Does anyone know if this is the case in many EM programs? Do you think community EM programs might provide a more "hands on experience" considering that they are less likely to have tons of residents in other specialties?
 
I would tend to think so. But then again, I tend to be a *****, so take it with a grain of salt.
 
As wth any program things do vary from place to place. I will only speak directly about our program.

At CCHS we see now about 140K ED vistis, The residents do spend some time at our affiliate peds ED, though we se peds on a daily basis as well, this brings the total to about 165,000 ED patient volume for their exposure. We do all airway, reductions, concious sedation, perform over 5,000 EUS per year. We work very well with trauma and other consultants.

As a non-university based program we do have some perks that others might not get, but i would not say things are "cush" considering our patient volume, acuity etc.
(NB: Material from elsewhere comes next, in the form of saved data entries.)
Lemma retained_views m h h' t t' :
  same_views (memory h) (memory h') ->
  retained (mkState m h' t') = retained (mkState m h t).
Proof.
  intros Hv. unfold retained. cbn. apply map_fmap_ext. intros i l _. by apply same_views_expiry.
Qed.

Lemma size_retained st : size (retained st) = size (entries st).
Proof. apply map_size_fmap. Qed.

Lemma wf_live h l : expiry_wf h -> l ∈ slice h -> exists e, memory h !! l = Some e.
Proof. intros Hwf [i Hi]%list_elem_of_lookup. destruct (Hwf i l Hi) as (e & He & _). eauto. Qed.

Lemma linked_moved m h h' : linked m h -> moved h h' -> linked m h'.
Proof.
  intros [H1 H2] [Hs Hv]. split.
  - intros i l Hi. destruct (H1 i l Hi) as (Hl & e & He & Hid). split; [by apply Hs |].
    destruct (same_views_lookup _ _ _ _ Hv He) as (e' & ? & ? & _). exists e'. split; congruence.
  - intros l e' Hl He'.
    destruct (same_views_lookup _ _ _ _ (same_views_sym _ _ Hv) He') as (e & He & <- & _).
    apply H2; [by apply Hs | done].
Qed.

(** A retained identity is not before the root of the heap. *)
Lemma retained_root st i t e :
  expiry_wf (expiry st) -> ordered (expiry st) -> linked (entries st) (expiry st) ->
  retained st !! i = Some t -> entry_at (expiry st) 0 = Some e -> expiresAt e <= t.
Proof.
  intros Hwf Ho Hl Hi He. unfold retained in Hi. rewrite lookup_fmap_Some in Hi.
  destruct Hi as (l & <- & Hl'). destruct (linked_map _ _ Hl i l Hl') as (Hin & e' & He' & _).
  apply list_elem_of_lookup in Hin as [k Hk].
  pose proof (ordered_root _ (expiry st) k Ho (lookup_lt_Some _ _ _ Hk)) as Hle.
  change (expiry_key (expiry st) 0 <= expiry_key (expiry st) k) in Hle.
  unfold expiry_key in Hle. rewrite Hk in Hle. unfold entry_at in He.
  destruct (slice (expiry st) !! 0%nat) as [l0 |]; [| done]. cbn in He.
  unfold loc_expiry in Hle at 1. by rewrite He in Hle.
Qed.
As a private group we believe our administrative experience and education for our residents is second to none. If you have other questions i'd be happy to answer via PM.


Paul
 
Your assesment has a lot of truth to it, but things are very program-dependant. So you'll need to evaluate each program on an individual basis. It's good, however, that you realize there are some very good community based EM programs out there where the clinical training is top-notch.
 
The real value in working in an academic medical center is that it's a referral site for other hospitals. In the average community hospital, they might see 1 or 2 acute aortic dissections in a year. But if 10 hospitals send 2 each to your place each year, you're going to see a lot more interesting pathology. As the academic centers also have more transplant, dialysis, hemo-onc patients, etc. you tend to have a significantly higher rate of acuity. As an EM resident, you need to go where the sick patients are.
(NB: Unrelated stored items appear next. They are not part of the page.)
(* ===== verification/Signer.v ===== *)
(** * Signing under a profile (signer.go)

    [NewSigningProfile], [Signer.Sign] and [CombineSignedFields].  What a call
    of [Sign] reads from its context, the key provider, the clock and the
    cryptographic library is an observation record: each is read at most once
    and in the order of the source.  [None] is a Go panic.  A profile of the
    model has been constructed, so its clock and provider are not nil. *)

From S2P Require Import Prelude GoStrings Errors Httpsfv StructuredFieldSafe SignatureFields.
From S2P Require Import HttpTypes MessageLimits MessageFields MessageDerived MessageBase.
From S2P Require Import GoTime Digest Algorithm.
Open Scope Z_scope.

(** ** Policy *)

(** [ParameterPolicy] (verifier.go); the zero value and the values above 3 are
    not policies. *)
Inductive ParameterPolicy : Set :=
| ParameterForbidden
| ParameterOptional
| ParameterRequired
| ParameterInvalid.

#[export] Instance ParameterPolicy_eq_dec : EqDecision ParameterPolicy.
Proof. solve_decision. Defined.

Definition policy_is (p q : ParameterPolicy) : bool := bool_decide (p = q).

Definition signingParameterPolicy (policy : ParameterPolicy) : bool :=
  policy_is policy ParameterForbidden || policy_is policy ParameterRequired.

Record SigningKey := mkSigningKey {
  SigningKeyID : gostring;
  SigningAlgorithm : Algorithm;
  SigningMaterial : Key;
  SigningNotBefore : Time;
  SigningNotAfter : Time;
  SigningRevoked : bool
}.

Record SigningProfileConfig := mkSigningConfig {
  S_AllowedAlgorithms : list Algorithm;
  S_CoveredComponents : list ComponentIdentifier;
  S_AllowEmptyCoverage : bool;
  S_Expires : ParameterPolicy;
  S_AlgorithmParameter : ParameterPolicy;
  S_Nonce : ParameterPolicy;
  S_Tag : ParameterPolicy;
  S_TagValue : gostring;
  S_Lifetime : Duration;
  S_ResolveTimeout : Duration;
  S_HasNow : bool;
  S_HasProvider : bool;
  S_RequireExternalRequestContext : bool
}.

Record SigningProfile := mkSigningProfile {
  s_algorithms : gset gostring;
  s_components : list ComponentIdentifier;
  s_allowEmptyCoverage : bool;
  s_expires : ParameterPolicy;
  s_algorithmParameter : ParameterPolicy;
  s_nonce : ParameterPolicy;
  s_tag : ParameterPolicy;
  s_tagValue : gostring;
  s_lifetime : Duration;
  s_resolveTimeout : Duration;
  s_requireExternalRequest : bool
}.

(** The loop over the allowed algorithms of both profile constructors. *)
Fixpoint algorithm_set (invalid : sentinel) (seen : gset gostring) (l : list Algorithm)
  : res (gset gostring) :=
  match l with
  | [] => Ok seen
  | algorithm :: rest =>
      if negb (supportedAlgorithm algorithm) then Err (Sentinel invalid)
      else if bool_decide (algorithm ∈ seen) then Err (Sentinel invalid)
      else algorithm_set invalid ({[algorithm]} ∪ seen) rest
  end.

Definition validProfileComponent (component : ComponentIdentifier) : bool :=
  match componentParameterSet (ComponentParams component) with
  | Err _ => false
  | Ok parameters =>
      if negb (HasPrefix (ComponentName component) "@") then negb (hasName parameters)
      else if bs parameters || sf parameters || tr parameters || hasKey parameters then false
      else if ComponentName component =s "@query-param" then hasName parameters
      else if ComponentName component =s "@status"
      then negb (hasName parameters) && negb (req parameters)
      else if name_in (ComponentName component)
                [str "@method"; str "@target-uri"; str "@authority"; str "@scheme";
                 str "@request-target"; str "@path"; str "@query"]
      then negb (hasName parameters)
      else false
  end.

Record SigningOptions := mkOptions { OptionNonce : gostring }.

Record SignedFields := mkSigned {
  signed_input : SignatureInput;
  signed_signature : SignatureValue
}.

Section Signing.
Context `{SFV : Httpsfv}.

(** The loop over the profile's components of both constructors. *)
Fixpoint component_list (invalid : sentinel) (seen : gset gostring)
  (l : list ComponentIdentifier) : res (list ComponentIdentifier) :=
  match l with
  | [] => Ok []
  | component :: rest =>
      match componentComparisonKey component with
      | Err _ => Err (Sentinel invalid)
      | Ok identifier =>
          if negb (validProfileComponent component) then Err (Sentinel invalid)
          else if bool_decide (identifier ∈ seen) then Err (Sentinel invalid)
          else
            let? components := component_list invalid ({[identifier]} ∪ seen) rest in
            Ok (mkComponent (ComponentName component) (cloneParameters (ComponentParams component))
                :: components)
      end
  end.

Definition NewSigningProfile (config : SigningProfileConfig) : res SigningProfile :=
  let invalid := Err (Sentinel ErrInvalidSigningProfile) in
  if (len (S_AllowedAlgorithms config) =? 0) || negb (S_HasNow config) ||
     negb (S_HasProvider config) || (S_ResolveTimeout config <=? 0) ||
     negb (signingParameterPolicy (S_Expires config)) ||
     negb (signingParameterPolicy (S_AlgorithmParameter config)) ||
     negb (signingParameterPolicy (S_Nonce config)) || negb (signingParameterPolicy (S_Tag config))
  then invalid
  else if (len (S_CoveredComponents config) =? 0) && negb (S_AllowEmptyCoverage config)
  then invalid
  else if policy_is (S_Expires config) ParameterRequired &&
            ((S_Lifetime config <? Second) || negb (Z.rem (S_Lifetime config) Second =? 0)) ||
          policy_is (S_Expires config) ParameterForbidden && negb (S_Lifetime config =? 0)
  then invalid
  else if policy_is (S_Tag config) ParameterRequired &&
            ((S_TagValue config =s []) || negb (validSFStringValue (S_TagValue config))) ||
          policy_is (S_Tag config) ParameterForbidden && (S_TagValue config <>s [])
  then invalid
  else
    let? algorithms := algorithm_set ErrInvalidSigningProfile ∅ (S_AllowedAlgorithms config) in
    let? components := component_list ErrInvalidSigningProfile ∅ (S_CoveredComponents config) in
    Ok {|
      s_algorithms := algorithms;
      s_components := components;
      s_allowEmptyCoverage := S_AllowEmptyCoverage config;
      s_expires := S_Expires config;
      s_algorithmParameter := S_AlgorithmParameter config;
      s_nonce := S_Nonce config;
      s_tag := S_Tag config;
      s_tagValue := S_TagValue config;
      s_lifetime := S_Lifetime config;
      s_resolveTimeout := S_ResolveTimeout config;
      s_requireExternalRequest := S_RequireExternalRequestContext config
    |}.

(** ** Signed fields *)

(** [None] inside is the panic of [String]. *)
Definition SignatureInputField (signed : SignedFields) : option gostring :=
  if negb (validSignatureLabel (InputLabel (signed_input signed))) then Some []
  else SignatureInputs_String [cloneSignatureInput (signed_input signed)].

Definition SignatureField (signed : SignedFields) : option gostring :=
  if negb (validSignatureLabel (SignatureLabel (signed_signature signed))) ||
     (len (SignatureBytes (signed_signature signed)) =? 0) then Some []
  else Signatures_String
         [mkSignatureValue (SignatureLabel (signed_signature signed))
            ([] ++ SignatureBytes (signed_signature signed)) []].

Fixpoint combine_loop (seen : gset gostring) (fields : list SignedFields)
  : res (SignatureInputs * Signatures) :=
  match fields with
  | [] => Ok ([], [])
  | signed :: rest =>
      let label := InputLabel (signed_input signed) in
      if negb (validSignatureLabel label) ||
         (SignatureLabel (signed_signature signed) <>s label) ||
         (len (SignatureBytes (signed_signature signed)) =? 0)
      then Err (Sentinel ErrInvalidSignedFields)
      else if bool_decide (label ∈ seen) then Err (Sentinel ErrInvalidSignedFields)
      else
        let? (inputs, signatures) := combine_loop ({[label]} ∪ seen) rest in
        Ok (cloneSignatureInput (signed_input signed) :: inputs,
            mkSignatureValue (SignatureLabel (signed_signature signed))
              ([] ++ SignatureBytes (signed_signature signed)) [] :: signatures)
  end.

Definition CombineSignedFields (fields : list SignedFields) : res (SignatureInputs * Signatures) :=
  if len fields =? 0 then Err (Sentinel ErrInvalidSignedFields) else combine_loop ∅ fields.

(** ** Signing one message *)

Context `{UC : UnicodeCase} `{NU : NetURL} `{CR : Crypto}.

Record SigningObservation := mkSigningObservation {
  sign_ctx_nil : bool;
  sign_ctx_err : option error;
  provider_result : SigningKey * option error;
  resolve_ctx_err : option error;
  sign_now : Time;
  sign_err_before : option error;
  sign_err_after : option error;
  sign_entropy : nat
}.

Definition mapSigningError (err : error) : error :=
  if errors_Is err ErrIncompatibleKey then Sentinel ErrSigningKey
  else Sentinel ErrSigningCryptographic.

Definition unusable_signing_key (key : SigningKey) (now : Time) : bool :=
  (SigningKeyID key =s []) || key_is_nil (SigningMaterial key) || SigningRevoked key ||
  IsZero (SigningNotBefore key) || IsZero (SigningNotAfter key) ||
  negb (After (SigningNotAfter key) (SigningNotBefore key)) ||
  Before now (SigningNotBefore key) || negb (Before now (SigningNotAfter key)).

(** The parameters, in the order they are appended. *)
Definition signing_parameters (profile : SigningProfile) (options : SigningOptions)
  (key : SigningKey) (now : Time) : list Param :=
  [mkParam "created" (AInt64 (Unix now))] ++
  (if policy_is (s_expires profile) ParameterRequired
   then [mkParam "expires" (AInt64 (Unix (Add now (s_lifetime profile))))] else []) ++
  (if policy_is (s_nonce profile) ParameterRequired
   then [mkParam "nonce" (AString (OptionNonce options))] else []) ++
  [mkParam "keyid" (AString (SigningKeyID key))] ++
  (if policy_is (s_algorithmParameter profile) ParameterRequired
   then [mkParam "alg" (AString (SigningAlgorithm key))] else []) ++
  (if policy_is (s_tag profile) ParameterRequired
   then [mkParam "tag" (AString (s_tagValue profile))] else []).

Definition Signer_Sign (signer : option SigningProfile) (obs : SigningObservation)
  (message : MessageContext) (label : gostring) (options : SigningOptions)
  : option (res SignedFields) :=
  if sign_ctx_nil obs then Some (Err (Sentinel Canceled))
  else
  match sign_ctx_err obs with
  | Some err => Some (Err err)
  | None =>
  match signer with
  | None => Some (Err (Sentinel ErrSigningPolicy))
  | Some profile =>
  if negb (validSignatureLabel label) then Some (Err (Sentinel ErrSigningPolicy))
  else if s_requireExternalRequest profile && is_nil (ExternalRequest message)
  then Some (Err (Sentinel ErrSigningPolicy))
  else if policy_is (s_nonce profile) ParameterRequired && (OptionNonce options =s []) ||
          policy_is (s_nonce profile) ParameterForbidden && (OptionNonce options <>s [])
  then Some (Err (Sentinel ErrSigningPolicy))
  else
  let '(key, providerErr) := provider_result obs in
  match resolve_ctx_err obs with
  | Some err => Some (Err err)
  | None =>
  if negb (is_nil providerErr) then Some (Err (Sentinel ErrSigningProvider))
  else
  let now := sign_now obs in
  if unusable_signing_key key now then Some (Err (Sentinel ErrSigningKey))
  else if negb (bool_decide (SigningAlgorithm key ∈ s_algorithms profile))
  then Some (Err (Sentinel ErrSigningKey))
  else if policy_is (s_expires profile) ParameterRequired &&
          After (Add now (s_lifetime profile)) (SigningNotAfter key)
  then Some (Err (Sentinel ErrSigningKey))
  else
  let input :=
    mkSignatureInput label (s_components profile) (signing_parameters profile options key now) in
  match CreateSignatureBase message input with
  | Err _ => Some (Err (Sentinel ErrSigningBase))
  | Ok base =>
      value ← Sign (mkCryptoObservation false (sign_err_before obs) (sign_err_after obs)
                      (sign_entropy obs)) (SigningAlgorithm key) (SigningMaterial key) base;
      match value with
      | Err err => Some (Err (mapSigningError err))
      | Ok value =>
          Some (Ok (mkSigned (cloneSignatureInput input) (mkSignatureValue label ([] ++ value) [])))
      end
  end
  end
  end
  end.
End Signing.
As far as procedures go, the housestaff is so overburdened in the admitting services that if you decide you want to do that paracentesis yourself at the end of your shift and you've got your other patients dispo'ed, you're not going to get much of an argument from the admitting resident for reducing his or her workload. Same goes with ortho...they've never bitched me out for doing a hematoma block and reducing my own Colles fractures....
 
Q?

What facility is CCHS? What state?

This is an interesting thread.
 
LotaPower said:
I've heard and some of the stigma against community EM programs...many say that they are very benign, low volume etc. I was having a talk with a friend of mine who is also interested in EM. He spent some time in the ER at an academic center and he mentioned that the ER would consult for almost everything. For example, anytime a hip came in, they would call the ortho residents to reduce it. traumas were wisked away by surgery and anesthesia, etc.
since there were a lot of different residents in numerous specialties at that hospital, the ER docs didn't get as much "hands on" experience as he thought they would get.

Does anyone know if this is the case in many EM programs? Do you think community EM programs might provide a more "hands on experience" considering that they are less likely to have tons of residents in other specialties?
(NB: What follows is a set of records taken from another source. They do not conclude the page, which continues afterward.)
Definition Verifier_Verify (verifier : option VerificationProfile) (obs : VerificationObservation)
  (store : S) (message : MessageContext) (label : gostring) (inputs : SignatureInputs)
  (signatures : Signatures) : option (S * res VerifiedSignature) :=
  let fail err := Some (store, Err err) in
  if verify_ctx_nil obs then fail (verificationError VerificationSelection (New "nil context"))
  else
  match verify_ctx_err obs with
  | Some err => fail (verificationError VerificationSelection err)
  | None =>
  match verifier with
  | None => fail (verificationError VerificationSelection (Sentinel ErrInvalidVerificationProfile))
  | Some profile =>
  if label =s []
  then fail (verificationError VerificationSelection (Sentinel ErrInvalidVerificationProfile))
  else if negb (matchingLabelSets inputs signatures)
  then fail (verificationError VerificationSelection (New "field label mismatch"))
  else
  match selectSignature label inputs signatures with
  | None => fail (verificationError VerificationSelection (New "label mismatch"))
  | Some (input, signature) =>
  if v_requireExternalRequest profile && is_nil (ExternalRequest message)
  then fail (verificationError VerificationPolicy (New "trusted external request context required"))
  else
  match validateInput profile (now_input obs) input with
  | Err err => fail err
  | Ok metadata =>
  match CreateSignatureBase message input with
  | Err err => fail (verificationError VerificationBase err)
  | Ok base =>
  match authenticate profile obs metadata base (SignatureBytes signature) with
  | Err err => fail err
  | Ok result => consume_nonce profile obs store metadata result
  end
  end
  end
  end
  end
  end.
End Verification.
Remember that the RRC measures programs on a "skills driven" basis. That is a program must demonsrate an average of x number of procedure x by the graduates of the program. So, while as a medical student your friend might have had patients "whisked away", as a resident this will unlikely be the case. Given this insured equity by the RRC I looked at three factors when assessing programs, which led me to an academic program (but I think I would have been happy at an urban program as well). 1. Many community programs have to send their residents elsewhere for specific rotations (OB, trauma, and anesthesia come to mind) to insure that the RRC's numbers are met. I prefer to stay at my "home" institution. 2. When at an academic institution you learn the procedures from non-EM residents and attendings. For example, I reduce shoulders with an orthopod in attendance. This gives me a different prospective when developing my own practice style. 3. Moonlighting or Community ED electives can give you the "experience" of a community ED. An academic institution or urban tertiary center is far more difficult to adjust to (in my opinion). I feel comfortable that I can go from an academic instition to practice anywhere. I didn't have that same confidence from a community program.

As for my own biases, I am at a very academic program (Mayo). I rotated as an MS4 in an Urban ED (Wishard County in Indianapolis) and a community program (Resurrection in Chicago).

- H
 
sunnyjohn said:
Q?

What facility is CCHS? What state?

This is an interesting thread.
Umm... did you even glance at his .sig line?
 
I think that a great deal of power is placed on the terms "academic" versus "community". What I believe is really meant here is "university", versus "university affiliate or community". If what one means by "academic" is research, publishing, faculty with national recognition and appointment, and cutting edge medical care and education, then it is CRITICAL to realize that some community, non-university based programs meet or surpass many univeristy based programs using these criteria.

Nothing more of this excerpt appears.